As I was growing jocks in New York City, I noticed a desire among up and coming jocks to want to say their name in every break, even when they weren't giving out any useful information to the audience, so I made a rule.
You have to earn the right to say your name. If you aren't giving the audience creative, well-thought out content, then you can't tell them who you are, either.
You'll know when you're doing all of this right. It's when you make a comment on the air about your life, you don't say your name, at all, but the phone rings and a listener has to comment about that thing you said about loving anything that tastes like Pumpkin; from coffee to oatmeal to Pop Tarts.
It's The Great Pumpkin, Charlie Brown
When they comment on your content and then share from their lives, without you giving out your phone number or telling them who you are, you know you have hit the bulls-eye.
You have to earn the right to say your name in a break, but you should also be building the confidence in your ability to deliver the content, so that you don't have to tell them who you are either.
If you're just telling them what's going on in your town, then you have not earned the right to say your name.
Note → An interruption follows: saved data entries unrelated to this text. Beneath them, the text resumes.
(** * bc-market-client: the item candlestick chart

    A shallow embedding of
    [src/app/components/item-candlestick-chart/item-candlestick-chart.component.ts]
    and of the data model in [src/app/models/candlestick-chart.model.ts],
    together with the properties of the scale computation, of the candle
    geometry and of the resize handling.

    Conventions of the embedding.

    - A JavaScript [number] is a value of [num]: a finite binary64 value,
      held as the rational it denotes in lowest terms, or one of [Infinity],
      [-Infinity], [NaN].  Every addition, subtraction, multiplication and
      division rounds its exact result to the nearest binary64 value, ties to
      even, with gradual underflow and with overflow to an infinity
      ([round64]); a decimal literal of the source is the binary64 value
      nearest to it ([lit]).  The special values follow IEEE 754 (division by
      zero, [Infinity - Infinity], [0 * Infinity], comparisons with [NaN]).
      The four operations are checked against the primitive binary64 floats
      of Rocq on a list of operands ([operations_agree_with_floats]).
      Zero carries no sign: [+0] and [-0] are the one value [Fin 0].  The
      sign of a zero shows in two places only: in the sign of the infinity
      that a division by zero returns, which no property below depends on,
      and in the rendering of [-0] by [toLocaleString].
    - The component is a record of its fields; each method is a function from
      the state before the call to the state after it.
    - A DOM element built through the renderer is the record of the style
      values and classes the method sets on it.  The elements appended to the
      chart container are exactly those tracked in [candlesticks] and
      [volumeBars], so these two lists are the published layout. *)

From Stdlib Require Import ZArith QArith Qround Qreduction Qcanon Qpower Qabs Lqa Lia.
From Stdlib Require Import List Bool String DecimalString.
From Stdlib Require Floats.
Import ListNotations.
If you're just giving them information on the song you're playing, then you have not earned the right to say your name. If you're just telling them how to win the tickets to the concert you're giving away, then you have not earned the right to say your name.
However, when you have zoned into content gold, and it's no longer about the County Fair, but about your obsession with fried dough and powdered sugar; or the deep frying of Oreos, Ice Cream or Twinkies, as long as you own it, you have earned the right to tell them who you are.
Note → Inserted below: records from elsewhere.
(** * Shruti-1 synthesis engine

    A shallow embedding of [hardware/shruti/synthesis_engine.cc]: the
    modulation matrix evaluated by [Voice::Control], the portamento engine of
    [Voice::Trigger], the pitch-table resolution, the tempo-synchronised LFO
    reset of [SynthesisEngine::Control], the oscillator mix of
    [Voice::Audio] and the parameter dispatch of
    [SynthesisEngine::SetParameter] and [SynthesisEngine::ControlChange].

    Fixed-width C integers are integers of [Z] with the wrap-around written
    out.  Arrays are lists; an access whose index comes from patch data is
    checked, and an out-of-bounds access (undefined in C++) makes the
    operation return [None].  The headers of the repository (patch.h,
    synthesis_engine.h, op.h, the resources) are not among the sources: their
    constants and tables are the fields of the classes [Headers] and
    [Resources], and the arithmetic helpers of op.h are modelled in
    [Module Op]. *)

From Stdlib Require Import ZArith Lia List Bool.
From stdpp Require Import base option list.
Import ListNotations.
Local Open Scope Z_scope.

(** ** Fixed-width integers *)

Definition u8 (z : Z) : Z := z mod 256.
Definition i8 (z : Z) : Z := (z + 128) mod 256 - 128.
Definition u16 (z : Z) : Z := z mod 65536.
Definition i16 (z : Z) : Z := (z + 32768) mod 65536 - 32768.
Definition i32 (z : Z) : Z := (z + 2147483648) mod 4294967296 - 2147483648.

(** [a[i]] for an index fixed by the program text. *)
Definition peek (a : list Z) (i : Z) : Z := nth (Z.to_nat i) a 0.
(** [a[i] = x] for an index fixed by the program text. *)
Definition poke (a : list Z) (i x : Z) : list Z := <[Z.to_nat i := x]> a.
(** [a[i]] for an index computed from data: undefined out of bounds. *)
Definition load (a : list Z) (i : Z) : option Z :=
  if i <? 0 then None else a !! Z.to_nat i.
(** [a[i] = x] for an index computed from data: undefined out of bounds. *)
Definition store (a : list Z) (i x : Z) : option (list Z) :=
  if (0 <=? i) && (i <? Z.of_nat (length a)) then Some (poke a i x) else None.

(** ** The arithmetic helpers of op.h *)

Module Op.

(** Modelled from the spec: [Clip] of hardware/utils/op.h is missing; the
    spec says accumulators are "clamped to [0, 16383]", a saturation of an
    int16_t value between the two bounds. *)
Definition Clip (value min max : Z) : Z :=
  let value := i16 value in
  if value <? min then min else if max <? value then max else value.

(** Modelled from the spec: [ShiftRight6] of op.h is missing; the spec
    down-scales 14-bit levels to 8 bits, a right shift by six of an
    unsigned 16-bit value. *)
Definition ShiftRight6 (value : Z) : Z := Z.shiftr (u16 value) 6.

(** Modelled from the spec: [SignedUnsignedMul] of op.h is missing; the spec
    computes "amount x source_value (signed x unsigned)". *)
Definition SignedUnsignedMul (a b : Z) : Z := i8 a * u8 b.

(** Modelled from the spec: [SignedMulScale8] of op.h is missing; the spec
    says "signed-by-unsigned multiply, result right-shifted 8 bits". *)
Definition SignedMulScale8 (a b : Z) : Z := i8 (Z.shiftr (i8 a * u8 b) 8).

(** Modelled from the spec: [MulScale8] of op.h is missing; the product of
    two unsigned bytes right-shifted 8 bits (the "multiplicative chain" of
    the amplitude destination). *)
Definition MulScale8 (a b : Z) : Z := Z.shiftr (u8 a * u8 b) 8.

(** Modelled from the spec: [UnsignedUnsignedMul] of op.h is missing; the
    16-bit product of two unsigned bytes. *)
Definition UnsignedUnsignedMul (a b : Z) : Z := u8 a * u8 b.

(** Modelled from the spec: [Mix] of op.h is missing; the spec calls it a
    "weighted blend" of two samples by an 8-bit balance:
    [a * (255 - balance) + b * balance >> 8]. *)
Definition Mix (a b balance : Z) : Z :=
  Z.shiftr (u8 a * (255 - u8 balance) + u8 b * u8 balance) 8.

(** Modelled from the spec: [SignedSignedMulScale8] of op.h is missing;
    "signed x signed scaled multiply" of two signed bytes, right-shifted 8
    bits. *)
Definition SignedSignedMulScale8 (a b : Z) : Z := i8 (Z.shiftr (i8 a * i8 b) 8).

End Op.

(** ** Constants and tables of the missing headers *)

(** The constants of patch.h, synthesis_engine.h, envelope.h and midi.h that
    synthesis_engine.cc names.  A field [offsetof_f] is the byte offset of the
    member [f] within [Patch]; [keep_me_at_the_top] is at offset 0. *)
Class Headers := {
  sizeof_Patch : Z;
  kNumVoices : nat;
  kModulationMatrixSize : Z;
  kSavedModulationMatrixSize : Z;
  kNumGlobalModulationSources : Z;
  (* enum ModulationSource *)
  MOD_SRC_LFO_1 : Z; MOD_SRC_LFO_2 : Z; MOD_SRC_SEQ : Z; MOD_SRC_STEP : Z;
  MOD_SRC_WHEEL : Z; MOD_SRC_PITCH_BEND : Z; MOD_SRC_RANDOM : Z;
  MOD_SRC_ENV_1 : Z; MOD_SRC_ENV_2 : Z; MOD_SRC_VELOCITY : Z;
  MOD_SRC_NOTE : Z; MOD_SRC_GATE : Z;
  (* enum ModulationDestination *)
  MOD_DST_FILTER_CUTOFF : Z; MOD_DST_VCA : Z; MOD_DST_PWM_1 : Z;
  MOD_DST_PWM_2 : Z; MOD_DST_VCO_1 : Z; MOD_DST_VCO_2 : Z;
  MOD_DST_VCO_1_2_FINE : Z; MOD_DST_MIX_BALANCE : Z; MOD_DST_MIX_NOISE : Z;
  MOD_DST_MIX_SUB_OSC : Z; MOD_DST_FILTER_RESONANCE : Z;
  (* enum Parameter *)
  PRM_OSC_SHAPE_2 : Z; PRM_MIX_SUB_OSC_SHAPE : Z; PRM_ENV_ATTACK_1 : Z;
  PRM_LFO_RATE_2 : Z; PRM_ARP_TEMPO : Z; PRM_ARP_OCTAVE : Z;
  PRM_ARP_PATTERN : Z; PRM_ARP_SWING : Z; PRM_ARP_PATTERN_SIZE : Z;
  (* struct Patch *)
  offsetof_osc_shape : Z; offsetof_osc_parameter : Z; offsetof_osc_range : Z;
  offsetof_osc_option : Z; offsetof_mix_balance : Z; offsetof_mix_sub_osc : Z;
  offsetof_mix_noise : Z; offsetof_mix_sub_osc_shape : Z;
  offsetof_filter_cutoff : Z; offsetof_filter_resonance : Z;
  offsetof_filter_env : Z; offsetof_filter_lfo : Z;
  offsetof_env_attack : Z; offsetof_env_decay : Z; offsetof_env_sustain : Z;
  offsetof_env_release : Z; offsetof_lfo_wave : Z; offsetof_lfo_rate : Z;
  offsetof_modulation_matrix : Z; offsetof_sequence : Z;
  offsetof_kbd_octave : Z; offsetof_kbd_raga : Z;
  offsetof_kbd_portamento : Z; offsetof_kbd_midi_channel : Z;
  (* oscillator shapes and operators, envelope stages *)
  WAVEFORM_FM : Z; WAVEFORM_VOWEL : Z; RING_MOD : Z; XOR : Z; SYNC : Z;
  ATTACK : Z; RELEASE : Z;
  (* pitch table window *)
  kOctave : Z; kLowestNote : Z; kHighestNote : Z; kPitchTableStart : Z;
  (* namespace hardware_midi *)
  kModulationWheelMsb : Z; kDataEntryMsb : Z; kPortamentoTimeMsb : Z;
  kRelease : Z; kAttack : Z; kHarmonicIntensity : Z; kBrightness : Z;
  kNrpnMsb : Z
}.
What!? Another Food Reference?? Was I Hungry When I Wrote This?
In my rule with the jocks in NYC, you'd actually hear a rhythm to this cadence we had crafted, as they'd execute their content, knowing how they were getting in the break, then out of the break, and then they'd say their name at the end.
This structure sounds weird to the radio ear, because of the way the basics have been drilled into our brains, but it's actually the true way it happens in real life, and NOT foreign to a listeners' ear.
If I say, "Hi I'm Rob and the sun is shining," the chances of you ever knowing me is slim, however, if I talk about that wrinkle I've developed in the middle of my forehead that now goes all the way down my nose, because years ago I should have been wearing sunglasses on days like today, but instead in my pride, I just put it off and squinted through it, but now I have a war wound to show the error of my way, you may relate, and once you relate, you may wonder who is this person who can say something so on target with my own life? And then, with that, when I tell you that my name is Rob Wagman, you may, for the first time, actually care, actually consume that information and begin storing it, and THEN in times in the future, when I continue to deliver, powerful, relatable content, then perhaps, the confidence of not telling you who I am each time, even helps, as some already know who you are, and others, might be intrigued enough to call or look you up online.
Or I Could Just Botox The Line To Smoothness
Once you're in a rhythm of always delivering content consistently, it's not when you share your name in the break, but how. If you can slide your name into the content, and not take a break from the content to intro yourself, then you've mastered the whole idea of introducing yourself within the frame of content.
If you're just giving information, you can say your name all day. It won't matter, they're not hearing it anyway, but if you dig deep and find the relatable moments in any content you're about to deliver, then you've earned it... tell them who you are. If you don't tell them, in time, they'll be intrigued enough find that out for themselves.